> What this task involves:
Determine how many lines in the entries below include "localOffset". The reply should be that number and nothing else.

> Data:

-*-*-

(** * Fantasy ranking engine (src/lib/fantasy-ranking.ts, src/lib/fantasy-ranking-cache.ts)

    A shallow embedding of the ranking engine of the fantasy basketball
    application: the date normalizer, the week calendar, the ownership
    interval reconstructor, the weekly points aggregator, the ranking
    calculator and the ranking cache, followed by the properties of the
    specification that concern them.  Around the engine it also embeds the
    game log fetcher, the endpoints that serve the leaderboard and a
    player's recent points, the in-memory cache (lib/cache.ts), the team
    helpers (lib/fantasy.ts) and the line-up endpoints (move-player,
    swap-players).

    Modelling conventions.
    - A JavaScript [Date] is its time value: [Some ms] (milliseconds since
      the epoch) or [None] for an Invalid Date (time value NaN).
    - A JavaScript number that only ever holds an integer or NaN (week
      numbers, parsed years, months and days, points) is [option Z] when NaN
      can arise and [Z] otherwise; arithmetic on them is exact (the rounding
      of doubles beyond 2^53 is not modelled).
    - A JavaScript string is a [string] whose characters stand for code
      units below 256.
    - The host time zone is a [Zone]: the offset from UTC (milliseconds
      east) in force at each instant and the offset that the host applies to
      each local time, which differ around a change of offset.  A host that
      keeps one offset is [fixedZone offset]; an offset written where a zone
      is expected stands for that host.  The host's parser behind
      [new Date(string)] and the host's collation behind [localeCompare] are
      parameters.
    - A call that may throw returns an [option], [None] standing for the
      exception; where the code catches it, the model returns what the
      handler returns.
    - A [Map] is an association list in insertion order.
    - The answers of the store and of the stats provider are inputs; an
      endpoint returns its response together with the writes it sends, in
      order.  What the store does with a write (row security, triggers) is
      not modelled. *)

From Stdlib Require Import ZArith List String Ascii Bool Lia.
From Stdlib Require Import Permutation Sorted.
From Stdlib Require Import Numbers.DecimalString.
From Stdlib Require Import Structures.OrderedTypeEx.
Import ListNotations.
Local Open Scope Z_scope.
Local Open Scope list_scope.

(* ================================================================== *)
(** * ECMAScript numbers that may be NaN *)

Definition Num := option Z.

Definition num_sub (a b : Num) : Num :=
  match a, b with Some x, Some y => Some (x - y) | _, _ => None end.

Definition num_add (a b : Num) : Num :=
  match a, b with Some x, Some y => Some (x + y) | _, _ => None end.

(** [Math.floor(a / k)] for a positive integer constant [k]. *)
Definition num_floor_div (a : Num) (k : Z) : Num :=
  match a with Some x => Some (x / k) | None => None end.

(** [Math.max(1, a)]: NaN when [a] is NaN. *)
Definition num_max1 (a : Num) : Num :=
  match a with Some x => Some (Z.max 1 x) | None => None end.

(** The relational operators of JavaScript on numbers: false on NaN. *)
Definition num_ge (a b : Num) : bool :=
  match a, b with Some x, Some y => y <=? x | _, _ => false end.

Definition num_lt (a b : Num) : bool :=
  match a, b with Some x, Some y => x <? y | _, _ => false end.

Definition num_eq_dec : forall a b : Num, {a = b} + {a <> b}.
Proof. decide equality. apply Z.eq_dec. Defined.

(* ================================================================== *)
(** * ECMAScript time values and dates (ECMA-262, Date objects) *)

Definition JSDate := option Z.

Definition msPerDay : Z := 86400000.
Definition maxTimeValue : Z := 8640000000000000.

Definition TimeClip (t : Z) : JSDate :=
  if Z.abs t <=? maxTimeValue then Some t else None.

Definition Day (t : Z) : Z := t / msPerDay.
Definition TimeWithinDay (t : Z) : Z := t mod msPerDay.

Definition DayFromYear (y : Z) : Z :=
  365 * (y - 1970) + (y - 1969) / 4 - (y - 1901) / 100 + (y - 1601) / 400.

Definition isLeapYear (y : Z) : bool :=
  ((y mod 4 =? 0) && negb (y mod 100 =? 0)) || (y mod 400 =? 0).

Definition leapDays (y : Z) : Z := if isLeapYear y then 1 else 0.

(** The year [y] with [DayFromYear y <= d < DayFromYear (y + 1)], found from
    the mean year length and one correction step. *)
Definition YearFromDay (d : Z) : Z :=
  let y := 1970 + (400 * d) / 146097 in
  if d <? DayFromYear y then y - 1
  else if DayFromYear (y + 1) <=? d then y + 1
  else y.

Definition YearFromTime (t : Z) : Z := YearFromDay (Day t).
Definition InLeapYear (t : Z) : Z := leapDays (YearFromTime t).
Definition DayWithinYear (t : Z) : Z := Day t - DayFromYear (YearFromTime t).

(** Day within the year on which month [m] (0 = January) starts. *)
Definition monthStart (leap m : Z) : Z :=
  if m =? 0 then 0 else if m =? 1 then 31
  else if m =? 2 then 59 + leap else if m =? 3 then 90 + leap
  else if m =? 4 then 120 + leap else if m =? 5 then 151 + leap
  else if m =? 6 then 181 + leap else if m =? 7 then 212 + leap
  else if m =? 8 then 243 + leap else if m =? 9 then 273 + leap
  else if m =? 10 then 304 + leap else 334 + leap.

Definition monthOfDayWithinYear (leap dwy : Z) : Z :=
  if dwy <? 31 then 0 else if dwy <? 59 + leap then 1
  else if dwy <? 90 + leap then 2 else if dwy <? 120 + leap then 3
  else if dwy <? 151 + leap then 4 else if dwy <? 181 + leap then 5
  else if dwy <? 212 + leap then 6 else if dwy <? 243 + leap then 7
  else if dwy <? 273 + leap then 8 else if dwy <? 304 + leap then 9
  else if dwy <? 334 + leap then 10 else 11.

Definition MonthFromTime (t : Z) : Z :=
  monthOfDayWithinYear (InLeapYear t) (DayWithinYear t).

Definition DateFromTime (t : Z) : Z :=
  DayWithinYear t - monthStart (InLeapYear t) (MonthFromTime t) + 1.

(** 0 = Sunday; 1 January 1970 was a Thursday. *)
Definition WeekDay (t : Z) : Z := (Day t + 4) mod 7.

Definition HourFromTime (t : Z) : Z := (t / 3600000) mod 24.
Definition MinFromTime (t : Z) : Z := (t / 60000) mod 60.
Definition SecFromTime (t : Z) : Z := (t / 1000) mod 60.
Definition msFromTime (t : Z) : Z := t mod 1000.

Definition MakeTime (h m s ms : Z) : Z :=
  h * 3600000 + m * 60000 + s * 1000 + ms.

Definition MakeDay (year month date : Z) : Z :=
  let ym := year + month / 12 in
  let mn := month mod 12 in
  DayFromYear ym + monthStart (leapDays ym) mn + date - 1.

Definition MakeDate (day time : Z) : Z := day * msPerDay + time.

(** Two-digit years are read as 19xx by [Date.UTC] and by the
    multi-argument [Date] constructor. *)
Definition MakeFullYear (y : Z) : Z :=
  if (0 <=? y) && (y <=? 99) then 1900 + y else y.

(** [Date.UTC(y, m, d)] followed by [new Date(...)]. *)
Definition Date_UTC (y m d : Num) : JSDate :=
  match y, m, d with
  | Some y, Some m, Some d =>
      TimeClip (MakeDate (MakeDay (MakeFullYear y) m d) (MakeTime 0 0 0 0))
  | _, _, _ => None
  end.

(** The host's time zone (ECMA-262, LocalTime and UTC).  [localOffset t] is
    the offset of local time from UTC, in milliseconds, in force at the
    instant [t]; [utcOffset t] is the offset the host applies to the local
    time [t] (where a change of offset makes a local time occur twice or not
    at all, the host chooses).  Both are constant on a host that keeps one
    offset all year. *)
Record Zone : Type := mkZone {
  localOffset : Z -> Z;
  utcOffset : Z -> Z
}.

(** A zone that keeps one offset; an offset stands for it wherever a zone is
    expected. *)
Definition fixedZone (offset : Z) : Zone :=
  mkZone (fun _ => offset) (fun _ => offset).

-*-*-

> Completed exercise:
2